■ **Extracted information**
◆ ◆ ◆

Lemma hang_leaf c T fn fl k key value pi :
  loose_leaf c T fn fl k (CLeaf key value) -> at_key T key pi TNil ->
  exists c', cn_store (slot_from RootRef T pi) (Z.lor k 1) c = Some c' /\
    exists T', cn_inv c' T' fn fl /\ inserted T T' key value.
Proof.
  intros [Hinv Hg Hc Ht Hf Hp] (lo & len & E & Hk). pose proof Hinv as [H1 H2 H3 H4 H5 H6 H7 H8].
  assert (t_in lo len (TLeaf k key value)) as Hx by (by constructor).
  destruct (attach c T fn fl pi lo len TNil (TLeaf k key value) Hinv E) as (c' & S & I & _); try done.
  - by constructor.
  - constructor.
  - intros a Ha. inversion Ha.
  - intros a Ha. inversion Ha; subst. by right.
  - exists c'. split; [exact S|]. eexists. split; [exact I|]. eapply put_inserted; try done.
    split; [intros v Hv; inversion Hv|]. intros k0 v0. split.
    + intros Hh. inversion Hh; subst. by right.
    + intros [Hh|[-> ->]]; [inversion Hh|constructor].
Qed.

Lemma hang_split c T fn fl k key value pi u m fn1 c1 :
  loose_leaf c T fn fl k (CLeaf key value) -> at_key T key pi u -> nonnil u = true ->
  stops_insert key u -> node_key u <> key ->
  good m -> ~ inode T m -> m ∉ fn1 -> m ∉ pending_del_nodes c1 ->
  cn_leaves c1 = cn_leaves c -> pending_del_leaves c1 = pending_del_leaves c ->
  cn_inv (write_node m (split_node u k key) c1) T fn1 fl ->
  exists c', cn_store (slot_from RootRef T pi) m (write_node m (split_node u k key) c1) = Some c' /\
    exists T', cn_inv c' T' fn1 fl /\ inserted T T' key value.
Proof.
  intros [_ Hg Hc Hlt Hf Hp] (lo & len & E & Hk) Hnn Hstop Hne Hm Hmt Hmf Hmp El Ep Hinv.
  pose proof Hinv as [H1 H2 H3 H4 H5 H6 H7 H8].
  destruct (sub_in _ _ _ _ _ _ _ H3 E) as (Hu & B1 & B2).
  pose proof (node_key_in lo len u Hu Hnn) as Hnk. assert (0 <= node_key u < 2 ^ 64) as Rp by lia.
  assert (0 <= key < 2 ^ 64) as Rk by lia. pose proof (sub_dyadic _ _ _ _ _ _ _ H3 root_dyadic E) as Hd.
  assert (t_in lo len (split_tree m u k key value)) as Hx by (by apply split_in).
  destruct (attach (write_node m (split_node u k key) c1) T fn1 fl pi lo len u (split_tree m u k key value) Hinv E)
    as (c' & S & I & _); try done.
  - apply split_rep; try done; [by eapply sub_rep|cbn; apply lookup_insert_eq|]. cbn. by rewrite El.
  - apply split_dense; try done. by eapply sub_dense.
  - intros a Ha. apply split_inode in Ha as [->|Ha]; [by right|by left].
  - intros a Ha. apply split_ileaf in Ha as [->|Ha]; [right|by left]. cbn. by rewrite Ep.
  - exists c'. split; [exact S|]. eexists. split; [exact I|]. eapply put_inserted; try done. split.
    + intros v Hv. destruct u as [|a k0 v0|a p s ch]; [done|by inversion Hv|].
      inversion Hu as [| |? ? ? ? ? ? G1 G2 G3 G4 G5 G6]; subst. apply Hstop.
      eapply has_in; [|exact Hv]. constructor; try done; lia.
    + intros k0 v0. by apply split_has.
Qed.

(** What critnib_insert makes of the trie. *)
Definition insert_outcome (T T' : ctree) (ml mn key value r : Z) : Prop :=
  (r = CN_EEXIST /\ T' = T /\ exists v, has T key v) \/
  (r = CN_ENOMEM /\ T' = T /\ (ml = 0 \/ mn = 0)) \/
  (r = 0 /\ inserted T T' key value).

Lemma stop_key c T key pi u :
  rep c T -> t_in 0 (2 ^ 64) T -> at_key T key pi u -> stops_insert key u -> nonnil u = true ->
  (if is_leaf (ptr u) then l ← cn_leaves c !! to_leaf (ptr u); Some (lkey l)
   else nd ← cn_nodes c !! ptr u; Some (path nd)) = Some (node_key u) /\
  (ptr u =? 0) = false /\ (node_key u = key -> exists v, has T key v).
Proof.
  intros Hr Ht Hat Hstop Hnn. pose proof (at_key_rep c T key pi u Hr Hat) as Hu.
  destruct u as [|a k v|a p s ch]; [done| |].
  - destruct (ptr_leaf c a k v Hu) as (-> & -> & ->). inversion Hu as [|? ? ? Hg Hl|]; subst. rewrite Hl.
    split; [done|]. split; [done|]. cbn [node_key]. intros ->. exists v.
    apply (at_key_has T key pi _ v Ht Hat). constructor.
  - destruct (ptr_node c a p s ch Hu) as [-> ->]. inversion Hu as [| |? ? ? ? Hg Hn Hc]; subst.
    cbn [ptr]. rewrite Hn. split; [done|]. split; [done|]. cbn [node_key]. intros ->. exfalso. apply Hstop.
    destruct Hat as (lo & len & E & _). destruct (sub_in _ _ _ _ _ _ _ Ht E) as (Hn' & B1 & B2).
    destruct (node_range _ _ _ _ _ _ Hn') as (_ & Hs & _); [lia..|].
    pose proof (Z.pow_pos_nonneg 2 (s + 4) ltac:(lia) ltac:(lia)). lia.
Qed.

Lemma at_key_root T key : 0 <= key < 2 ^ 64 -> at_key T key [] T.
Proof. intros Hk. exists 0, (2 ^ 64). split; [done|lia]. Qed.

(** The rest of critnib_insert, from the end of the descent. *)
Lemma insert_tail c T fn fl k key value pi u mn :
  loose_leaf c T fn fl k (CLeaf key value) -> at_key T key pi u -> nonnil u = true -> stops_insert key u ->
  fresh (cn_nodes c) mn ->
  exists r c' T' fn' fl',
    (let at_ := Z.lxor (node_key u) key in
     if at_ =? 0 then c ← free_leaf c (to_leaf (Z.lor k 1)); Some (CN_EEXIST, c) else
     let sh := Z.land (util_mssb_index64 at_) (u8 (Z.lnot (SLICE - 1))) in
     '(m, c) ← alloc_node mn c;
     if m =? 0 then c ← free_leaf c (to_leaf (Z.lor k 1)); Some (CN_ENOMEM, c) else
     let ch := <[slice_index (node_key u) sh := ptr u]> (<[slice_index key sh := Z.lor k 1]> (replicate SLNODES 0)) in
     let c := write_node m (CNode ch (Z.land key (path_mask sh)) sh) c in
     c ← cn_store (slot_from RootRef T pi) m c;
     Some (0, c)) = Some (r, c') /\
    cn_inv c' T' fn' fl' /\ forall ml, insert_outcome T T' ml mn key value r.
Proof.
  intros Hll Hat Hnn Hstop Hmn. pose proof Hll as [[H1 H2 H3 H4 H5 H6 H7 H8] Hg Hc Hlt Hf Hp].
  destruct (stop_key c T key pi u H2 H3 Hat Hstop Hnn) as (_ & _ & Hex).
  destruct (good_leaf k Hg) as (_ & -> & _). destruct (free_leaf_spec c T fn fl k _ Hll) as (cf & Ef & If).
  cbv zeta. destruct (Z.eqb_spec (Z.lxor (node_key u) key) 0) as [Hx|Hx].
  - apply Z.lxor_eq in Hx. rewrite Ef. eexists _, _, _, _, _. split; [done|]. split; [exact If|].
    left. split; [done|]. split; [done|]. by apply Hex.
  - assert (node_key u <> key) as Hne by (intros E; apply Hx; rewrite E; apply Z.lxor_nilpotent).
    destruct (alloc_node_spec c T fn fl mn (split_node u k key) (ll_inv _ _ _ _ _ _ Hll) Hmn)
      as (m & c1 & -> & El & Ep & [(-> & -> & Emn)|(Hm0 & Hmg & Hmt & fn1 & Hmf & Hmp & Hi)]).
    { unfold split_node. cbn. by rewrite !length_insert. }
    + cbn [mbind option_bind]. rewrite Z.eqb_refl, Ef. eexists _, _, _, _, _. split; [done|].
      split; [exact If|]. right. left. auto.
    + cbn [mbind option_bind]. destruct (Z.eqb_spec m 0); [done|].
      destruct (hang_split c T fn fl k key value pi u m fn1 c1) as (c' & S & T' & I' & Hins); try done.
      unfold split_node, split_shift in S. rewrite S. cbn [mbind option_bind].
      eexists _, _, _, _, _. split; [done|]. split; [exact I'|]. right. by right.
Qed.

Lemma trie_insert c T fn fl fuel ml mn key value :
  cn_inv c T fn fl -> fresh (cn_leaves c) ml -> fresh (cn_nodes c) mn -> 0 <= key < 2 ^ 64 ->
  (17 <= fuel)%nat ->
  exists r c' T' fn' fl', critnib_insert fuel ml mn c key value = Some (r, c') /\ cn_inv c' T' fn' fl' /\
    insert_outcome T T' ml mn key value r.
Proof.
  intros Hinv Hml Hmn Hkey Hfuel. unfold critnib_insert.
  destruct (alloc_leaf_spec c T fn fl ml (CLeaf key value) Hinv Hml)
    as (k & c1 & -> & [(-> & -> & Eml & _)|(Hk & fl1 & Hll & En & Er & _)]); cbn [mbind option_bind].
  { rewrite Z.eqb_refl. eexists _, _, _, _, _. split; [done|]. split; [exact Hinv|]. right. left. auto. }
  destruct (Z.eqb_spec k 0) as [|_]; [done|]. set (c2 := write_leaf k (CLeaf key value) c1) in *.
  assert (fresh (cn_nodes c2) mn) as Hmn2 by (unfold c2; cbn; by rewrite En).
  pose proof Hll as [[H1 H2 H3 H4 H5 H6 H7 H8] _ _ _ _ _].
  pose proof (at_key_root T key Hkey) as Hroot.
  destruct (Z.eqb_spec (cn_root c2) 0) as [Hr0|Hr0].
  { rewrite H1, (ptr_zero c2 T H2) in Hr0. subst T.
    destruct (hang_leaf c2 TNil fn fl1 k key value [] Hll Hroot) as (c' & S & T' & I' & Hins).
    cbn in S. injection S as <-. eexists _, _, _, _, _. split; [done|]. split; [exact I'|]. right. by right. }
  destruct fuel as [|fuel]; [lia|].
  destruct (insert_walk_spec c2 T key fuel [] T (cn_root c2) H2 H3 Hkey Hroot) as (pi & u & prev & W & Hat & Hprev & Hstop).
  { by left. }
  { intros lo len [= <- <-]. apply Z.pow_le_mono_r; lia. }
  cbn [slot_from] in W. rewrite <- H1 in W. rewrite W. cbn [mbind option_bind].
  destruct (nonnil u) eqn:Hnn.
  - destruct (stop_key c2 T key pi u H2 H3 Hat Hstop Hnn) as (-> & -> & _). cbn [mbind option_bind].
    destruct (insert_tail c2 T fn fl1 k key value pi u mn Hll Hat Hnn Hstop Hmn2) as (r & c' & T' & fn' & fl' & E & I' & O).
    eexists _, _, _, _, _. split; [exact E|]. split; [exact I'|]. apply O.
  - destruct u; try done. cbn [ptr]. rewrite Z.eqb_refl.
    destruct (hang_leaf c2 T fn fl1 k key value pi Hll Hat) as (c' & S & T' & I' & Hins).
    destruct Hprev as [->|(nd & Hnd & Hslot)].
    { destruct Hat as (lo & len & E & _). cbn in E. injection E as _ _ ->. done. }
    rewrite Hnd. cbn [mbind option_bind]. rewrite <- Hslot, S. cbn [mbind option_bind].
    eexists _, _, _, _, _. split; [done|]. split; [exact I'|]. right. by right.
Qed.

◆ ◆ ◆

■ **Required work**
If a line of the entries above holds the word "Hslot", count it; report only how many such lines there are.

■ **Your response**
2